“Book Descriptions: “No one is free” says Bob Dylan, “even the birds are chained to the sky.” Edith is a book about a bird, a beloved bird that dies an untimely death and is mourned accordingly. Edith is ethereal, part muse, part icon, part confidant, her name echoes through the poems in what Pound would call the “manner of the musical phrase”, the way the name Tarumba sounds through the work of the Mexican poet Jaime Sabines, or the name Naomi in Bill Knott’s first collection, repeats itself like a talisman.
She disappears only to reappear, spreading her wings over memory, loneliness, and self-imposed solitude, an ordinary life extraordinarily told. Freitag’s imagination flutters and swerves.
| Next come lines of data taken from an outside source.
(** The text of a finite value is a number literal whose decimal is
    rounded to the value. *)
Lemma parse_decimal_units (neg : bool) (u : Z) (rest : jstr) :
  representable u -> (0 < u)%Z -> literal_ends rest ->
  exists m t,
    parse_decimal ((if neg then [45] else []) ++ units_to_string u ++ rest)
    = Some (neg, m, t, rest)
    /\ decimal_units m t = u.
Proof.
  intros Hu Hpos Hrest.
  destruct (units_digits u Hpos) as (c & r & n & -> & Hc & Hall & Hden).
  unfold shortest in Hden. rewrite (shortest_from_denotes 17 u Hu 1%Z) in Hden.
  destruct (parse_unsigned_format c r rest n Hc Hall Hrest)
    as (m & t & Hparse & Hsame).
  exists m, t. split.
  - unfold parse_decimal. destruct neg; cbn [app].
    + cbn [minus_sign]. change (45 =? 45) with true. cbv iota.
      rewrite Hparse. reflexivity.
    + assert (Hcd : is_digit_char c = true)
        by (unfold all_digits in Hall; cbn in Hall;
            apply andb_true_iff in Hall; apply Hall).
      destruct (format_digits_head c r n Hcd) as (d & x & Ed & Hd).
      rewrite Ed in *. cbn [app] in *.
      rewrite (minus_sign_digit_char d _ Hd), Hparse. reflexivity.
  - rewrite <- Hden. apply decimal_units_same, Hsame.
Qed.

(** The text of a safe integer is a number literal for it. *)
Lemma parse_decimal_integer (z : Z) (rest : jstr) :
  literal_ends rest ->
  parse_decimal (Z_to_jstr z ++ rest)
  = Some (bool_decide (z < 0)%Z, Z.abs z, 0%Z, rest).
Proof.
  intros Hrest.
  pose proof (literal_ends_digits rest Hrest) as Hend.
  assert (Hfrac : fraction rest = Some ([], rest))
    by (apply fraction_absent; destruct rest; [trivial | apply Hrest]).
  assert (Hexp : exponent rest = Some (0%Z, rest))
    by (apply exponent_absent; destruct rest; [trivial |];
        split; apply Hrest).
  assert (Hnat : forall n : N,
            parse_unsigned (N_to_jstr n ++ rest) = Some (Z.of_N n, 0%Z, rest)).
  { intros n.
    erewrite parse_unsigned_parts;
      [| apply span_digits_app; [apply all_digits_uint_chars | exact Hend]
       | | exact Hfrac | exact Hexp].
    - rewrite app_nil_r, digits_value_N. reflexivity.
    - destruct (N.eq_dec n 0) as [-> | Hn]; [reflexivity |].
      destruct (N_to_jstr_positive n ltac:(lia)) as (c & ds & -> & Hc).
      apply int_digits_ok_nonzero, Hc. }
  unfold parse_decimal. destruct z as [| p | p]; cbn [Z_to_jstr app].
  - cbn [minus_sign]. change (48 =? 45) with false. cbv iota.
    change (48 :: rest) with (N_to_jstr 0 ++ rest). rewrite (Hnat 0).
    reflexivity.
  - destruct (N_to_jstr_positive (Npos p) ltac:(lia)) as (c & ds & E & Hc).
    pose proof (all_digits_uint_chars (N.to_uint (Npos p))) as Hall.
    fold (N_to_jstr (Npos p)) in Hall. rewrite E in Hall.
    unfold all_digits in Hall. cbn in Hall. apply andb_true_iff in Hall.
    specialize (Hnat (Npos p)). rewrite E in *. cbn [app] in *.
    rewrite (minus_sign_digit_char c _ (proj1 Hall)), Hnat. reflexivity.
  - cbn [minus_sign]. change (45 =? 45) with true. cbv iota.
    rewrite (Hnat (Npos p)). reflexivity.
Qed.

End NumberRoundTrip.

Section JsonNumberValues.
Import JSON.

Lemma digits_value_nonneg (ds : jstr) : (0 <= digits_value ds)%Z.
Proof.
  induction ds as [| c ds IH] using rev_ind; [reflexivity |].
  rewrite digits_value_app.
  change (digits_value [c]) with (10 * 0 + Z.of_N (c - 48))%Z.
  change (10 ^ Z.of_nat (length [c]))%Z with 10%Z. lia.
Qed.

Lemma parse_decimal_nonneg (s rest : jstr) (neg : bool) (m t : Z) :
  parse_decimal s = Some (neg, m, t, rest) -> (0 <= m)%Z.
Proof.
  unfold parse_decimal, parse_unsigned.
  destruct (minus_sign s) as [sg s1].
  destruct (span_digits s1) as [int s2].
  destruct (negb (int_digits_ok int)); [discriminate |].
  destruct (fraction s2) as [[frac s3] |]; [| discriminate].
  destruct (exponent s3) as [[e s4] |]; [| discriminate].
  intros [= _ <- _ _]. apply digits_value_nonneg.
Qed.

Lemma decimal_units_representable (m t : Z) :
  (0 <= m)%Z -> representable (decimal_units m t).
Proof.
  intros Hm. unfold decimal_units. apply round_units_representable.
  - repeat apply Z.mul_nonneg_nonneg; try apply Z.pow_nonneg; lia.
  - apply Z.pow_pos_nonneg; lia.
Qed.

Lemma safe_integer_nonneg (u z : Z) :
  (0 <= u)%Z -> safe_integer u = Some z -> (0 <= z <= 9007199254740991)%Z.
Proof.
  intros Hu E. unfold safe_integer in E.
  destruct (_ && _) eqn:Hc; [| discriminate]. injection E as <-.
  apply andb_true_iff in Hc as [_ Hle]. apply Z.leb_le in Hle.
  split; [| exact Hle]. apply Z.div_pos; [exact Hu |].
  apply Z.pow_pos_nonneg; lia.
Qed.

(** What the parser makes of a literal is a Number in its one
    representation. *)
Lemma number_of_units_well_formed (neg : bool) (u : Z) :
  representable u -> well_formed (number_of_units neg u).
Proof.
  intros Hrep. pose proof Hrep as [Hu _]. unfold number_of_units.
  destruct (Z.eqb_spec u 0) as [-> | Hne].
  { destruct neg; constructor; [exact I | unfold safe; cbn; lia]. }
  destruct (Z.leb_spec overflow_units u) as [| Hlt];
    [constructor; exact I |].
  destruct (safe_integer u) as [z |] eqn:E.
  - apply (safe_integer_nonneg u z Hu) in E. constructor. unfold safe.
    destruct neg; lia.
  - constructor. cbn [proper]. rewrite Z2Pos.id by lia. auto.
Qed.

Lemma parse_number_well_formed (s rest : jstr) (v : json) :
  parse_number s = Some (v, rest) -> well_formed v.
Proof.
  unfold parse_number.
  destruct (parse_decimal s) as [[[[neg m] t] r] |] eqn:E; [| discriminate].
  intros [= <- _]. apply number_of_units_well_formed.
  apply decimal_units_representable. eapply parse_decimal_nonneg, E.
Qed.

Lemma follows_literal_ends (rest : jstr) : follows rest -> literal_ends rest.
Proof.
  destruct rest as [| c rest]; [trivial |].
  intros [-> | ->]; repeat split; discriminate.
Qed.

(** The text of a safe integer is read back as the integer. *)
Lemma parse_number_integer (z : Z) (rest : jstr) :
  safe z -> literal_ends rest ->
  parse_number (Z_to_jstr z ++ rest) = Some (JNum z, rest).
Proof.
  unfold safe. intros Hz Hrest. unfold parse_number.
  rewrite (parse_decimal_integer z rest Hrest). f_equal. f_equal.
  unfold number_of_decimal.
  assert (H53 : (0 <= Z.abs z < 2 ^ 53)%Z)
    by (change (2 ^ 53)%Z with 9007199254740992%Z; lia).
  rewrite (decimal_units_integer _ H53). unfold number_of_units.
  assert (HP : (0 < 2 ^ 1074)%Z) by (apply Z.pow_pos_nonneg; lia).
  destruct (Z.eqb_spec (Z.abs z * 2 ^ 1074) 0) as [E | Hne].
  { assert (z = 0%Z) by nia. subst z. reflexivity. }
  replace (overflow_units <=? Z.abs z * 2 ^ 1074)%Z with false.
  2:{ symmetry. apply Z.leb_gt. unfold overflow_units.
      change 2098%Z with (1024 + 1074)%Z. rewrite Z.pow_add_r by lia.
      apply Z.mul_lt_mono_pos_r; [exact HP |].
      eapply Z.lt_le_trans; [apply H53 |].
      apply Z.pow_le_mono_r; lia. }
  rewrite safe_integer_integer by lia. f_equal.
  destruct (bool_decide_reflect (z < 0)%Z); lia.
Qed.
A lyric and apocalyptic vision of love lost, these are poems of the murmuring, devouring self, written with the leaping exuberance of appetite, full of dark humor and underlying tenderness. The surreal sensibility that drives these poems is full of surprise and precision, the images original, piling on top of one another:
“The stars fell into the river and rusted.”
“…The moon drains its blood / into an ocean on the other side of the world”.
“…the old life with its milk of tiny diamonds.”
In a time when so much of our poetry seems ironic and detached, its language overwrought or restrained, its associations timid or excessively mentalized, it’s a true pleasure to encounter this fresh new voice, vibrant and full of the wild sap of life. And like Edith, chained to the sky.